Problem requirements
Within the material below, locate the line with "(* ===== verification/Attempts.v ===== *)" and the line with "(** [TRY], in milliseconds. *)", then return those two lines and all lines between them, exactly as written.

____________

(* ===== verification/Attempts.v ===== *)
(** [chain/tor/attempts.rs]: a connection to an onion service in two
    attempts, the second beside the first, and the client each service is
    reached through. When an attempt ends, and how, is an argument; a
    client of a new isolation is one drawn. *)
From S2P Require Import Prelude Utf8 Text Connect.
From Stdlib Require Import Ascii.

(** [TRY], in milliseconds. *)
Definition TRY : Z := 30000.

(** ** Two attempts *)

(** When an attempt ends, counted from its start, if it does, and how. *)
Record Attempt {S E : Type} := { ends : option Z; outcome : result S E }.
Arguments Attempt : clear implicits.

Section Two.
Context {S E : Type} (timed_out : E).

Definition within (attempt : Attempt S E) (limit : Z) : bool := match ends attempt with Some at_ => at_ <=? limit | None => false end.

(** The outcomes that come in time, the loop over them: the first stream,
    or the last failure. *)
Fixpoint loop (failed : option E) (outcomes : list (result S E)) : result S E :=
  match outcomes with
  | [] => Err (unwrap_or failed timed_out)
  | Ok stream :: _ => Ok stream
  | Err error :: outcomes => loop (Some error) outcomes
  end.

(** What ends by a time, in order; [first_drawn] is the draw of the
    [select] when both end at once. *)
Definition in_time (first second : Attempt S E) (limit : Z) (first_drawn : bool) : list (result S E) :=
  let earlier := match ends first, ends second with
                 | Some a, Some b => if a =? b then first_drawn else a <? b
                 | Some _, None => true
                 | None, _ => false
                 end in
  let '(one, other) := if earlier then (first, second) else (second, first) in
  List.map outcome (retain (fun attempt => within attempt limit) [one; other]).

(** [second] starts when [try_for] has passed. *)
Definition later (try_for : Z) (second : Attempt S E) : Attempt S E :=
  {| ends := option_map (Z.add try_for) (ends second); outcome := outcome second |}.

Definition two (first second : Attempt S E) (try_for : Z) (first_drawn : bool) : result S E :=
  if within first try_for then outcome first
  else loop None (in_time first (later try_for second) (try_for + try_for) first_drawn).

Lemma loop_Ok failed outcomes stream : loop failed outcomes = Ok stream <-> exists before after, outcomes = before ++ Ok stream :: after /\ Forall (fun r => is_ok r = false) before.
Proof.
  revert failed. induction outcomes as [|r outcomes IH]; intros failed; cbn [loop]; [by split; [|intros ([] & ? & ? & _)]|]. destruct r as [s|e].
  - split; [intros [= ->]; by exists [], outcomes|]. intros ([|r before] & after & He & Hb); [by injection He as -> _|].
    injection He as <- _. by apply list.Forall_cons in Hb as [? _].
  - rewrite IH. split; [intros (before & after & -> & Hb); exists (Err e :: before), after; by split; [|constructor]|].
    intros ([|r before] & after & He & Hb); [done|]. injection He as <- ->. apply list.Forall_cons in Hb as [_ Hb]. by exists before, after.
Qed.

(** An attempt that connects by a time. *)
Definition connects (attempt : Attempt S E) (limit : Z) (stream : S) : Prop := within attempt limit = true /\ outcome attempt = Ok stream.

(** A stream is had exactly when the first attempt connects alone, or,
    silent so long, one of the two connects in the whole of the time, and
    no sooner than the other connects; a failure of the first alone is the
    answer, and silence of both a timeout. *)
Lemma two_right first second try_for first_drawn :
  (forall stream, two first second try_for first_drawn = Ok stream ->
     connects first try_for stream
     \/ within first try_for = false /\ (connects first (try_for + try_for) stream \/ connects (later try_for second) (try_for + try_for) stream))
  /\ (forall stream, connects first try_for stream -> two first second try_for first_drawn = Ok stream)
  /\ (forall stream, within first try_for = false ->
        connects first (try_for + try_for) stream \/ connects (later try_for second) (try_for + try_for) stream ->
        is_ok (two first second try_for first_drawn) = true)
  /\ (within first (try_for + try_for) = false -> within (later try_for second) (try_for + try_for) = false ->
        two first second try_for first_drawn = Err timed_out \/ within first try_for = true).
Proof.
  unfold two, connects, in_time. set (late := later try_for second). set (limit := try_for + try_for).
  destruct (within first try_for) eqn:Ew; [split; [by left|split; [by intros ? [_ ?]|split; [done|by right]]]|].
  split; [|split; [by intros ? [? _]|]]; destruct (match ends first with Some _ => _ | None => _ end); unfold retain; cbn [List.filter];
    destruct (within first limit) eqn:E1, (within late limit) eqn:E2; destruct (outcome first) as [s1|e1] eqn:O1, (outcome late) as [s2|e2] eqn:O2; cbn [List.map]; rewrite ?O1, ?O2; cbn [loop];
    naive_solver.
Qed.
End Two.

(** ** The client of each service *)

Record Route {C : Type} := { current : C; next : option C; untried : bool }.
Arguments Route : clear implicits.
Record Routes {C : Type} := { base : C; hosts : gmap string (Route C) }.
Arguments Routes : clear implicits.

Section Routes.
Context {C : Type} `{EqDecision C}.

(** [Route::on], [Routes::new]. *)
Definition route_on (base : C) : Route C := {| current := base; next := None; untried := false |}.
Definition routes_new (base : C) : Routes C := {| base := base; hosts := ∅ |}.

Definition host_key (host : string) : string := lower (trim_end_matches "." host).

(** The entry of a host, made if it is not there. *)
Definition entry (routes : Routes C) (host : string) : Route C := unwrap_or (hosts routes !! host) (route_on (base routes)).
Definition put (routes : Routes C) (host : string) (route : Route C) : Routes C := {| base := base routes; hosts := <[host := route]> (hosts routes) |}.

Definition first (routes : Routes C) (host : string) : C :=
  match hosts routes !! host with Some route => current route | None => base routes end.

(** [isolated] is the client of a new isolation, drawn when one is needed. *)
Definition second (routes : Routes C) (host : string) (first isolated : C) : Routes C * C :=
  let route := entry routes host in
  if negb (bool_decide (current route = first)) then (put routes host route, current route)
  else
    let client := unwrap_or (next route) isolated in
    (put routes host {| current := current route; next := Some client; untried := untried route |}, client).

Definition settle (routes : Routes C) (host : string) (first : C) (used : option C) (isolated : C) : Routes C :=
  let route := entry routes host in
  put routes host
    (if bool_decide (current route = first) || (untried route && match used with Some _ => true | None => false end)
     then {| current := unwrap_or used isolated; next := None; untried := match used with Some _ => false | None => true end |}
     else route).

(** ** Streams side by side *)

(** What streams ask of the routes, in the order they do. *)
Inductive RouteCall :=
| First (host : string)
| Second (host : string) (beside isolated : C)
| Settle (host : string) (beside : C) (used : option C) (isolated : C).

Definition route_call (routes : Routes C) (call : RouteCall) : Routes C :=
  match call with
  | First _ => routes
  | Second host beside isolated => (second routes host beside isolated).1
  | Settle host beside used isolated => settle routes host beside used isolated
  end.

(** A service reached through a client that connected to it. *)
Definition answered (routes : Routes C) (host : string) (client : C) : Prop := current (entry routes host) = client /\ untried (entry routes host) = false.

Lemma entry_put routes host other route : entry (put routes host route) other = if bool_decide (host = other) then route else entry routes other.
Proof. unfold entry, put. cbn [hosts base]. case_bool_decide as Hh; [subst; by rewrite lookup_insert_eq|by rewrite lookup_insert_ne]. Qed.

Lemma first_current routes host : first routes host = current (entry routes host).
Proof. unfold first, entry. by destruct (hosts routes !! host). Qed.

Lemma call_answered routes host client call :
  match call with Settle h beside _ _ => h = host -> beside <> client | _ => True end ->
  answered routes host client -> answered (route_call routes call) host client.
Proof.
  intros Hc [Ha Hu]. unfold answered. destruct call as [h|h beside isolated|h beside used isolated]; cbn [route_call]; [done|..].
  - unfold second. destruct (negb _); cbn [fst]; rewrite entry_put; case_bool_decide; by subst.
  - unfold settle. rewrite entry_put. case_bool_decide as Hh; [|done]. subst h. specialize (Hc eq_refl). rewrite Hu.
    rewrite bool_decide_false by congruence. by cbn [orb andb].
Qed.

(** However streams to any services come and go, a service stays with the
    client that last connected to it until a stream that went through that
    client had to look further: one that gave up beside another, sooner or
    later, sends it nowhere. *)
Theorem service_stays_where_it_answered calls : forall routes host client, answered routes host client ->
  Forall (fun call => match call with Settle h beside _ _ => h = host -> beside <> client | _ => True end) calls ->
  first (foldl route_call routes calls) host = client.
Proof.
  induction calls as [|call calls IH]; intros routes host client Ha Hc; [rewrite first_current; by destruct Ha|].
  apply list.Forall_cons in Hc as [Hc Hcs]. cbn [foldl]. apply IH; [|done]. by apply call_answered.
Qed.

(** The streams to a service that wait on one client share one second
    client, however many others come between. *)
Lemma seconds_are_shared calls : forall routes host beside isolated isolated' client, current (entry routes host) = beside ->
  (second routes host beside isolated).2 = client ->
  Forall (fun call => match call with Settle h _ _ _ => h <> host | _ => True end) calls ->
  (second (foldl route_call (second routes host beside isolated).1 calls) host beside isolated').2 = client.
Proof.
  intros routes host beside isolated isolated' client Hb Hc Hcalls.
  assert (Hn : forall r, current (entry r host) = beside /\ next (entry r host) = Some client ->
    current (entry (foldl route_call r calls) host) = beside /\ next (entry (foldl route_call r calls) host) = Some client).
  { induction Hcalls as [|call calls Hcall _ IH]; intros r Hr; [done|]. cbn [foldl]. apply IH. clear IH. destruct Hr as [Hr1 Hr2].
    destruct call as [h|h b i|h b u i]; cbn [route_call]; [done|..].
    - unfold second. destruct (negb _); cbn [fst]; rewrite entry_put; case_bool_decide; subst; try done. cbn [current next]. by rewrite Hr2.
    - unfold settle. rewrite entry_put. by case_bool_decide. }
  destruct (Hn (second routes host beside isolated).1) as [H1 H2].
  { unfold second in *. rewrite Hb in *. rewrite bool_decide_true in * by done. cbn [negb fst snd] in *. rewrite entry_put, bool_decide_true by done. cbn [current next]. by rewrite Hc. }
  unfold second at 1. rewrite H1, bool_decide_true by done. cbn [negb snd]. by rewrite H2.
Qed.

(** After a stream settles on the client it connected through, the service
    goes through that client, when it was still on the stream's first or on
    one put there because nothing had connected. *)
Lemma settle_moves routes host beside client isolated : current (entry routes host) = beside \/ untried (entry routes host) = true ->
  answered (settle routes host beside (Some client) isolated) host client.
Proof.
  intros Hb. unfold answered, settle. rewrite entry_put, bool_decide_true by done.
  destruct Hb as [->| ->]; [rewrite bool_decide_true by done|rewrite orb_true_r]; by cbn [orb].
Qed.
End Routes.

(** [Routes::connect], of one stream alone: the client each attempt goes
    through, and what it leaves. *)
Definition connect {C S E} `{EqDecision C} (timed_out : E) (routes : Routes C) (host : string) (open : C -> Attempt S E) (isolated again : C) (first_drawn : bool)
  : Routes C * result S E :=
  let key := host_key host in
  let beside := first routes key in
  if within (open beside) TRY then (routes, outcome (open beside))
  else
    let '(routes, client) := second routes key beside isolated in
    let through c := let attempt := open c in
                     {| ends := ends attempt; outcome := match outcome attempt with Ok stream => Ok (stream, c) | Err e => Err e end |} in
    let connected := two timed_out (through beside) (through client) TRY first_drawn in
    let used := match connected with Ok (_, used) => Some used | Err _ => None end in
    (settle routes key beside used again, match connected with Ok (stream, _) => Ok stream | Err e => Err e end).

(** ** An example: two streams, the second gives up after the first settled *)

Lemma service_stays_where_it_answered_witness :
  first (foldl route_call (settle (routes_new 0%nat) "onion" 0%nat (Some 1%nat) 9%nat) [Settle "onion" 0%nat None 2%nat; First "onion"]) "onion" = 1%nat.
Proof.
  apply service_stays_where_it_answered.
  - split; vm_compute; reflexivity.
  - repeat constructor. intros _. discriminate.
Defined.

____________

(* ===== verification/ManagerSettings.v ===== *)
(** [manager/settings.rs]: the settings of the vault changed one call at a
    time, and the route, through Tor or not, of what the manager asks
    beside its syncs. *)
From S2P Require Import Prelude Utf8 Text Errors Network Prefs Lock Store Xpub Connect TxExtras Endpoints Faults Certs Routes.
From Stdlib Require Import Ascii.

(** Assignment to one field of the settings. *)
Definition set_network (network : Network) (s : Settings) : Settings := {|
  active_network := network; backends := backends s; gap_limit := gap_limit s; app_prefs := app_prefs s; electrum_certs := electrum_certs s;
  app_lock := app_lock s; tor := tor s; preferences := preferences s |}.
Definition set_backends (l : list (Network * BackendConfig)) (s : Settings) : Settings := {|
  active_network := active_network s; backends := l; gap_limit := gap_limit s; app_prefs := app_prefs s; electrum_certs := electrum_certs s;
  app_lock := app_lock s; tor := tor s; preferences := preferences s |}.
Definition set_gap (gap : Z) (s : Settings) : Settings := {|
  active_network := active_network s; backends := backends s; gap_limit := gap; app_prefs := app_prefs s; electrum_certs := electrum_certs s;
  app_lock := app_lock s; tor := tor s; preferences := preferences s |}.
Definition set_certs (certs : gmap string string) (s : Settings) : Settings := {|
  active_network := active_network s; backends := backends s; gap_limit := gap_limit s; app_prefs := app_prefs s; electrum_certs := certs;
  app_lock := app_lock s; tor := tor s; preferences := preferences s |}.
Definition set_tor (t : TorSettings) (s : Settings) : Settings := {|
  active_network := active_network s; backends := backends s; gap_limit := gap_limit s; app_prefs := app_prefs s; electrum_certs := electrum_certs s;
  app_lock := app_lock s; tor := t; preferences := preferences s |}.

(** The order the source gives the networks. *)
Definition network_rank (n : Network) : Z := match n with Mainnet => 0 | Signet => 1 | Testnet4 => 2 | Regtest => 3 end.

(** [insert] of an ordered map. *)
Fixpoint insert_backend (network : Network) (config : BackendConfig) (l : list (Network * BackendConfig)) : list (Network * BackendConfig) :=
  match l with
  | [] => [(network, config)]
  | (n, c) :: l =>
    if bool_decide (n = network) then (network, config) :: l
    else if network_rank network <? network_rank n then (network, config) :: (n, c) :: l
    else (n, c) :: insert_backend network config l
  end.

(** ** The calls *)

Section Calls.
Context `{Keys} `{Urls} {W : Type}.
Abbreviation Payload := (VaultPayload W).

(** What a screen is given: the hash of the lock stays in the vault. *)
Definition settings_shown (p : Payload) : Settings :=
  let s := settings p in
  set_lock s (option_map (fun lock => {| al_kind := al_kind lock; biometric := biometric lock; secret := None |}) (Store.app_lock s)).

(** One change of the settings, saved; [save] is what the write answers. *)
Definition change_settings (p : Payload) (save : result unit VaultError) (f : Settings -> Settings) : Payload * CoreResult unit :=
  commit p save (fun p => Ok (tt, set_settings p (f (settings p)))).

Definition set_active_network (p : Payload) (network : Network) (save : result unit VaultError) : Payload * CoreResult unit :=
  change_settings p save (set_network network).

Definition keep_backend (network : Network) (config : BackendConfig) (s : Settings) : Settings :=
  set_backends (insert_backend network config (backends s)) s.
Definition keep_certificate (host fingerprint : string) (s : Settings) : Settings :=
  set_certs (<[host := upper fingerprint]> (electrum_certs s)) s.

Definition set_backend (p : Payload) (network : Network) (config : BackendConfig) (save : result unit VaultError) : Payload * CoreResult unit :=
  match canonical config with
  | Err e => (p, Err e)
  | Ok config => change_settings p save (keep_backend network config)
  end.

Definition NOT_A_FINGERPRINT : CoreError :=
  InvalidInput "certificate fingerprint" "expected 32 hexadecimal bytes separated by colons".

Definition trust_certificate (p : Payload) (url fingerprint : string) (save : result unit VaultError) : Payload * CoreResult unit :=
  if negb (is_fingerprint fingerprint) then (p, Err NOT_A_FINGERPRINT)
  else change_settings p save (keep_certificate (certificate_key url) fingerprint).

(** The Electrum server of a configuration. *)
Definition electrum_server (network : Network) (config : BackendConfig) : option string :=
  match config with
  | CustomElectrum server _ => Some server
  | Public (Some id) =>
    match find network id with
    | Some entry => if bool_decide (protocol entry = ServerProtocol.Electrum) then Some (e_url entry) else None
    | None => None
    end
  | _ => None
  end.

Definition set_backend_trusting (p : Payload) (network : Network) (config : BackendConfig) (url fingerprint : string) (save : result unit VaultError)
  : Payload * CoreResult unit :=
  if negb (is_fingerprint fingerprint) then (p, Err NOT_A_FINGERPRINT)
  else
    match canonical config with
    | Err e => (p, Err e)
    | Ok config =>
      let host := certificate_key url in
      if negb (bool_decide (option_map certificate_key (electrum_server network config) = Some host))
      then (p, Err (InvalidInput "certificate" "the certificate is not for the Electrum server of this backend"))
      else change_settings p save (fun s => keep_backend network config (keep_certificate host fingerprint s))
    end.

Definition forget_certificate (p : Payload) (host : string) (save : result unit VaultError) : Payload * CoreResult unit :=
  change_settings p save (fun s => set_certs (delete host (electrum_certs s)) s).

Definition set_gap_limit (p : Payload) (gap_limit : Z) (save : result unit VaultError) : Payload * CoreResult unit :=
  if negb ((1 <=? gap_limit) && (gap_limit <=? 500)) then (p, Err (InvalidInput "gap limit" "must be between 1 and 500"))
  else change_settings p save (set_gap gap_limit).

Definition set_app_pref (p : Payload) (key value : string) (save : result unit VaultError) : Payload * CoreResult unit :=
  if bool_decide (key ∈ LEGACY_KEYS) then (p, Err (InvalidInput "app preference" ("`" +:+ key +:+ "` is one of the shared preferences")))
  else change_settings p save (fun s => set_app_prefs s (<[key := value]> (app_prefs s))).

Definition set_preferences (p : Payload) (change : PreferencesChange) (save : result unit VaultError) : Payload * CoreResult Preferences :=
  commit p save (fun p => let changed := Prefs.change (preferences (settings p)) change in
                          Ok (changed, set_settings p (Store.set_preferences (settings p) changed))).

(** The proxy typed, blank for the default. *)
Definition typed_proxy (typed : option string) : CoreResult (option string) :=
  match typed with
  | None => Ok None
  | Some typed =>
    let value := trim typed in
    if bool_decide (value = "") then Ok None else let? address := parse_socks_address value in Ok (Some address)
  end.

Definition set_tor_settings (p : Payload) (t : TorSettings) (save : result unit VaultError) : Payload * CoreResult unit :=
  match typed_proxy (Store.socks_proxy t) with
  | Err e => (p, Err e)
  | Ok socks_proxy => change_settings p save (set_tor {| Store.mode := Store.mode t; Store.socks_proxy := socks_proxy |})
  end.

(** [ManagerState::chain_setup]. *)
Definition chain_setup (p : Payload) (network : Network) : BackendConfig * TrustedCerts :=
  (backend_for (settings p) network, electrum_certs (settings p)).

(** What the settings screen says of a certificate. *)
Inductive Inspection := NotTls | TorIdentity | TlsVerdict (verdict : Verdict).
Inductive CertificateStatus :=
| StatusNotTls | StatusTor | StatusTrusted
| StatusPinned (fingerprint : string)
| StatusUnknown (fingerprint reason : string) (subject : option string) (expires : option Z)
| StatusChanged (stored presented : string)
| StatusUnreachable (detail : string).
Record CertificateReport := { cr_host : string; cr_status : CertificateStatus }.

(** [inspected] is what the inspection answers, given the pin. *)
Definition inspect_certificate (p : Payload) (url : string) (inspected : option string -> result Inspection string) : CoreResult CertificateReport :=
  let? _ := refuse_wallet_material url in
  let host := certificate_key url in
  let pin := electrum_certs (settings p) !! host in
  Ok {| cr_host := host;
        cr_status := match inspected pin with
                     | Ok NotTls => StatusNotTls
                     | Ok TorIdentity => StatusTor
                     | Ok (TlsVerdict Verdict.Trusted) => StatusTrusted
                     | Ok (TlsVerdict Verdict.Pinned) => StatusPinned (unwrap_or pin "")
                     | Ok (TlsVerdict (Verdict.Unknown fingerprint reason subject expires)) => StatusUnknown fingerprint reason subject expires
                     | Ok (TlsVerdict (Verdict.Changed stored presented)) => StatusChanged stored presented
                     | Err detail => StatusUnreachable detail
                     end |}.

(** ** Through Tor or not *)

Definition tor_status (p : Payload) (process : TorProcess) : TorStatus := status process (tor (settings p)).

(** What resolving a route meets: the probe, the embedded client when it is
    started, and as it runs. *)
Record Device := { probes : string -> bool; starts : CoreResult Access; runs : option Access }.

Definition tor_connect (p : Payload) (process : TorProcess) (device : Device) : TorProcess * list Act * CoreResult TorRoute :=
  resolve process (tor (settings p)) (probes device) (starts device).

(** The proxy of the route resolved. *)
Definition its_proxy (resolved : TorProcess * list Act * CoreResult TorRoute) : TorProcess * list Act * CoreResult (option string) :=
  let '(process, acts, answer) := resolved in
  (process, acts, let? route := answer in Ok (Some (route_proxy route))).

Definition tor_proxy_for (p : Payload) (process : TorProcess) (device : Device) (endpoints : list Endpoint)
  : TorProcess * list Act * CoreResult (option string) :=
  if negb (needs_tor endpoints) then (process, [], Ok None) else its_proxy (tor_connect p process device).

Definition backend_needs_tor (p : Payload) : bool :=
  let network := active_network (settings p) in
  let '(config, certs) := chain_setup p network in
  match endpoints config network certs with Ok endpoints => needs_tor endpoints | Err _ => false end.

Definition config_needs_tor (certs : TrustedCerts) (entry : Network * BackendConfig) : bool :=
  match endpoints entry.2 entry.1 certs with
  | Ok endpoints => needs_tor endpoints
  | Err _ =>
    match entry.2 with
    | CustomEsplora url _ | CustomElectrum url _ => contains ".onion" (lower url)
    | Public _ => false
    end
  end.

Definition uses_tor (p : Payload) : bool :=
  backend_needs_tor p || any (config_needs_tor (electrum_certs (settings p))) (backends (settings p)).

____________

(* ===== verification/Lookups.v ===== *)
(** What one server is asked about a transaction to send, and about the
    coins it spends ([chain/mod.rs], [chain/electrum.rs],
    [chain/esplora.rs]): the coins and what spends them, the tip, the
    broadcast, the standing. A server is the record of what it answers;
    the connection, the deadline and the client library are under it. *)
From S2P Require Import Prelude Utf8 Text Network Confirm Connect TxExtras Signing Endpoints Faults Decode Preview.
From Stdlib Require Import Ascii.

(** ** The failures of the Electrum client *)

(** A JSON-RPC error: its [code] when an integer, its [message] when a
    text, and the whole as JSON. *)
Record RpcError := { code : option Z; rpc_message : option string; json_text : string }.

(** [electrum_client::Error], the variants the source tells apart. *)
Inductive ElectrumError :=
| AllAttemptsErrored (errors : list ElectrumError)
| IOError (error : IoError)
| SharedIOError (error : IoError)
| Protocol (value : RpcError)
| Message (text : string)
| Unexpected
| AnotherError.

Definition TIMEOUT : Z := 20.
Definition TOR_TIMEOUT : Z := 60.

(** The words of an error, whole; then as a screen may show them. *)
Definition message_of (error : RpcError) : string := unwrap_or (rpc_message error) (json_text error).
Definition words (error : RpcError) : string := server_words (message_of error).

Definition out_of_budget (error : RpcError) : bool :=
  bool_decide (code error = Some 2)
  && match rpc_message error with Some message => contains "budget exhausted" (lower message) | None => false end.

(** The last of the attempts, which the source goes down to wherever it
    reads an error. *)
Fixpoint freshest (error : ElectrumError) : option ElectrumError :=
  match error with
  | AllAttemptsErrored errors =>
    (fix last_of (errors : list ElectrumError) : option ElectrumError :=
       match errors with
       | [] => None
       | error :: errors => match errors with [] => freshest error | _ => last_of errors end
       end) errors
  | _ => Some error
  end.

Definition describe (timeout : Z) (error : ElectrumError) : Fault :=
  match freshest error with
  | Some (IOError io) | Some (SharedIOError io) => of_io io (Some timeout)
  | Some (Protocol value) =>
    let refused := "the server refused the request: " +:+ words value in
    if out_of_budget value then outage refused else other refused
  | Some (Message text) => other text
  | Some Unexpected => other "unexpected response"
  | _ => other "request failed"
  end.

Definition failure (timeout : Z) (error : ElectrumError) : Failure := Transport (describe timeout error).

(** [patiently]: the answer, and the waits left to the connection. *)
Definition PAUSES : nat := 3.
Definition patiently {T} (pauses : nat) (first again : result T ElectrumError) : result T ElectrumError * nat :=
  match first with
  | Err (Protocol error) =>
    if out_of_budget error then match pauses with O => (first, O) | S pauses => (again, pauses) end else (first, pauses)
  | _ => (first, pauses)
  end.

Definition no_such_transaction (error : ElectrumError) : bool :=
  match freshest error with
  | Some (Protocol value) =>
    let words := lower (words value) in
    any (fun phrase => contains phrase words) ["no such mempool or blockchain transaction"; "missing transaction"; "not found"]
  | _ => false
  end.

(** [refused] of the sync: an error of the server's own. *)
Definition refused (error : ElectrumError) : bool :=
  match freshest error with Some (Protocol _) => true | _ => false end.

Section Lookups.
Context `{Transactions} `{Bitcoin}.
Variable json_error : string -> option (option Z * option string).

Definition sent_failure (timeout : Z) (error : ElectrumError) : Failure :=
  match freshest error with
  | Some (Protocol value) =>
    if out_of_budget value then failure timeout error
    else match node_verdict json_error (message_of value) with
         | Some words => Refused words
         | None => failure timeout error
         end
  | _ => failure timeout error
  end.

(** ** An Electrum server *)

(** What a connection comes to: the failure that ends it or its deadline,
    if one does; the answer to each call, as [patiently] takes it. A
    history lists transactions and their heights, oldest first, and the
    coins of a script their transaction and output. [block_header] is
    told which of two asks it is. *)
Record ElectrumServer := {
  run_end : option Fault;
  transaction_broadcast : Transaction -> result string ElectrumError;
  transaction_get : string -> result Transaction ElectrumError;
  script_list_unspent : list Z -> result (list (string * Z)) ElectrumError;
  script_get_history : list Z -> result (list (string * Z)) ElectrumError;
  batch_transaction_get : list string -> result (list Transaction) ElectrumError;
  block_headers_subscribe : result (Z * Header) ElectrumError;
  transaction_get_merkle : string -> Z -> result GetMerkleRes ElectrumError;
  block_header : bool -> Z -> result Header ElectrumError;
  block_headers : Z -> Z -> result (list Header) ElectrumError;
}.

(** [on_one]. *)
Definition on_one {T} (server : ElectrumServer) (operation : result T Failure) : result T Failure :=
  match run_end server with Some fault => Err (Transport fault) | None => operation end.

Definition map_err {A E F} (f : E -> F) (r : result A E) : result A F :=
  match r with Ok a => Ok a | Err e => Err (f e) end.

____________

Response area
(* ===== verification/Attempts.v ===== *)
(** [chain/tor/attempts.rs]: a connection to an onion service in two
    attempts, the second beside the first, and the client each service is
    reached through. When an attempt ends, and how, is an argument; a
    client of a new isolation is one drawn. *)
From S2P Require Import Prelude Utf8 Text Connect.
From Stdlib Require Import Ascii.

(** [TRY], in milliseconds. *)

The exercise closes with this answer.